(Collection entries)

^^^^

Lemma clone_step k u :
  idx k -> cloned_upto k u -> cloned_upto (k + 1) (clone_page pml4 ppt cpt ti k u).
Proof.
  intros Hk [U1 U2 U3 U4 U5 U6]. unfold idx in Hk. rewrite clone_page_eq by lia. cbv zeta.
  assert (rd u ppt k = e k) as Ek.
  { rewrite U4 by done. rewrite !decide_False by lia. done. }
  rewrite Ek. change (cloned (ti * 512 + k) (e k)) with (sh k).
  assert (forall b, countb (to b) (Z.to_nat (k + 1)) = countb (to b) (Z.to_nat k) + b2z (to b k)) as Hc.
  { intros b. replace (Z.to_nat (k + 1)) with (S (Z.to_nat k)) by lia. simpl.
    by rewrite Z2Nat.id by lia. }
  destruct (sh k) eqn:Esh.
  - pose proof (Hheld k Hk Esh) as Hh.
    assert (held (frames u) (paddr (e k))) as Hhu.
    { rewrite held_iff in Hh |- *. unfold vframe in *. rewrite U3, U5.
      pose proof (countb_bound (to (paddr (e k))) (Z.to_nat k)). split; [tauto|lia]. }
    assert (tab (paddr (e k))) as Ht by (apply (vframe_tab (frames s)); [done|by apply held_vframe]).
    assert (to (paddr (e k)) k = true) as Eto by (unfold shares_frame; by rewrite Esh, Z.eqb_refl).
    assert (rc (frames u) (paddr (e k)) < 255) as Hlt.
    { rewrite U5. pose proof (Hsat (paddr (e k))).
      pose proof (countb_mono (to (paddr (e k))) (Z.to_nat (k + 1)) 512 ltac:(lia)) as Hm.
      rewrite Hc, Eto in Hm. change (b2z true) with 1 in Hm. lia. }
    pose proof (fupd_ref _ _ U1 Hhu Hlt) as Hu.
    rewrite (u32_small (paddr (e k))) by (unfold tab in Ht; lia).
    set (t := set_frames _ (physmem_ref_frame (frames u) (paddr (e k)))).
    assert (forall x y, rd (invalidate_if t pml4 (PAGING_USER_BASE + (ti * 512 + k) * 4096)) x y
      = rd (wr (wr u ppt k (cow_entry (paddr (e k)))) cpt k (cow_entry (paddr (e k)))) x y) as Hrd
      by (intros; by rewrite rd_invalidate_if).
    assert (frames (invalidate_if t pml4 (PAGING_USER_BASE + (ti * 512 + k) * 4096)) =
      physmem_ref_frame (frames u) (paddr (e k))) as Ef by (unfold invalidate_if; by case_if).
    split; rewrite ?Ef.
    + apply (fu_wf _ _ _ _ Hu).
    + apply (statics_trans _ u); [done|]. unfold invalidate_if. by case_if.
    + rewrite (fu_total _ _ _ _ Hu). done.
    + intros x i Hx Hi. rewrite Hrd, !rd_wr_tab by eauto with lyth. rewrite U4 by done.
      unfold idx in Hi. clear - Hne Hi Esh.
      destruct (decide (i = k)) as [->|]; [rewrite Esh|];
        destruct (decide (x = cpt)) as [->|]; try destruct (decide (x = ppt)) as [->|];
        try destruct (decide (i < k)); dec_lia; done.
    + intros b. rewrite (fu_rc _ _ _ _ Hu), !U5, Hc. unfold shares_frame at 4. rewrite Esh. cbn [andb].
      destruct (decide (b = paddr (e k))) as [->|Hb].
      * rewrite Z.eqb_refl. simpl. lia.
      * rewrite (proj2 (Z.eqb_neq _ _)) by congruence. simpl. lia.
    + intros b Hb. apply (fu_res _ _ _ _ Hu). by apply U6.
  - split; try done.
    + intros x i Hx Hi. rewrite rd_wr_tab by eauto with lyth. rewrite U4 by done.
      unfold idx in Hi. clear - Hne Hi Esh.
      destruct (decide (i = k)) as [->|]; [rewrite Esh|];
        destruct (decide (x = cpt)) as [->|]; try destruct (decide (x = ppt)) as [->|];
        try destruct (decide (i < k)); dec_lia; done.
    + intros b. simpl frames. rewrite U5, Hc. unfold shares_frame at 3. rewrite Esh. cbn [andb b2z]. lia.
Qed.
(* ===== verification/Elf.v ===== *)
(** Executables: the parser of [kernel/elf.c] and the loader of
    [kernel/usermode.c], which copies the segments of an image into the memory
    of a new process.

    An image is the list of the bytes of the buffer that holds the file; a read
    outside it, undefined in C, makes the operation [None].  Inside, [Some None]
    is the code's refusal.  The user region is a sparse array of bytes by the
    offset from its base. *)
From S2P Require Import Prelude.
From S2P Require Import Paging.
From Stdlib Require Import ZArith Lia.
From stdpp Require Import base numbers list gmap.

Open Scope Z_scope.
Open Scope lyth_scope.

Definition ELF_CLASS_32 : Z := 1.
Definition ELF_CLASS_64 : Z := 2.
Definition ELF_DATA_LSB : Z := 1.
Definition ELF_VERSION_CURRENT : Z := 1.
Definition ELF_MACHINE_I386 : Z := 3.
Definition ELF_MACHINE_X86_64 : Z := 62.
Definition ELF_TYPE_EXEC : Z := 2.
Definition ELF_PROGRAM_TYPE_LOAD : Z := 1.
Definition sizeof_elf32_header : Z := 52.
Definition sizeof_elf64_header : Z := 64.
Definition sizeof_elf32_program_header : Z := 32.
Definition sizeof_elf64_program_header : Z := 56.

(** * Structures in the image *)

(** The value of [n] bytes at [off], least significant first. *)
Definition le_value (bs : list Z) : Z := foldr (fun b v => b + 256 * v) 0 bs.

Definition get (image : list Z) (off n : Z) : option Z :=
  if (0 <=? off) && (off + n <=? Z.of_nat (length image)) then Some (le_value (slice image off n)) else None.

(** The fields that are read of the file header and of a program header; both
    classes have the same fields at other places. *)
Record elf_header := ElfHeader {
  h_type : Z; h_machine : Z; h_entry : Z; h_phoff : Z; h_ehsize : Z; h_phentsize : Z; h_phnum : Z }.
Record program_header := ProgramHeader {
  ph_type : Z; ph_offset : Z; ph_vaddr : Z; ph_filesz : Z; ph_memsz : Z }.

Record elf_image_info := ElfImageInfo {
  entry : Z; program_header_offset : Z; program_header_count : Z; program_header_entry_size : Z;
  type : Z; machine : Z; loadable_segments : Z }.

Definition elf64_header (image : list Z) : option elf_header :=
  ty ← get image 16 2; ma ← get image 18 2; en ← get image 24 8; po ← get image 32 8;
  eh ← get image 52 2; pe ← get image 54 2; pn ← get image 56 2;
  Some (ElfHeader ty ma en po eh pe pn).

Definition elf32_header (image : list Z) : option elf_header :=
  ty ← get image 16 2; ma ← get image 18 2; en ← get image 24 4; po ← get image 28 4;
  eh ← get image 40 2; pe ← get image 42 2; pn ← get image 44 2;
  Some (ElfHeader ty ma en po eh pe pn).

Definition elf64_program_header (image : list Z) (off : Z) : option program_header :=
  ty ← get image off 4; fo ← get image (off + 8) 8; va ← get image (off + 16) 8;
  fs ← get image (off + 32) 8; ms ← get image (off + 40) 8;
  Some (ProgramHeader ty fo va fs ms).

Definition elf32_program_header (image : list Z) (off : Z) : option program_header :=
  ty ← get image off 4; fo ← get image (off + 4) 4; va ← get image (off + 8) 4;
  fs ← get image (off + 16) 4; ms ← get image (off + 20) 4;
  Some (ProgramHeader ty fo va fs ms).

(** A 64-bit offset added to a pointer, as a distance from the pointer. *)
Definition distance (off : Z) : Z :=
  if u64 off <? 9223372036854775808 then u64 off else u64 off - 18446744073709551616.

^^^^

== How to complete this task ==
With the line holding "physmem_ref_frame (frames u) (paddr (e k))) as" as the first and the line holding "- split; try done." as the last, set down that range of the entries above exactly, and nothing else.

== Output below ==
      physmem_ref_frame (frames u) (paddr (e k))) as Ef by (unfold invalidate_if; by case_if).
    split; rewrite ?Ef.
    + apply (fu_wf _ _ _ _ Hu).
    + apply (statics_trans _ u); [done|]. unfold invalidate_if. by case_if.
    + rewrite (fu_total _ _ _ _ Hu). done.
    + intros x i Hx Hi. rewrite Hrd, !rd_wr_tab by eauto with lyth. rewrite U4 by done.
      unfold idx in Hi. clear - Hne Hi Esh.
      destruct (decide (i = k)) as [->|]; [rewrite Esh|];
        destruct (decide (x = cpt)) as [->|]; try destruct (decide (x = ppt)) as [->|];
        try destruct (decide (i < k)); dec_lia; done.
    + intros b. rewrite (fu_rc _ _ _ _ Hu), !U5, Hc. unfold shares_frame at 4. rewrite Esh. cbn [andb].
      destruct (decide (b = paddr (e k))) as [->|Hb].
      * rewrite Z.eqb_refl. simpl. lia.
      * rewrite (proj2 (Z.eqb_neq _ _)) by congruence. simpl. lia.
    + intros b Hb. apply (fu_res _ _ _ _ Hu). by apply U6.
  - split; try done.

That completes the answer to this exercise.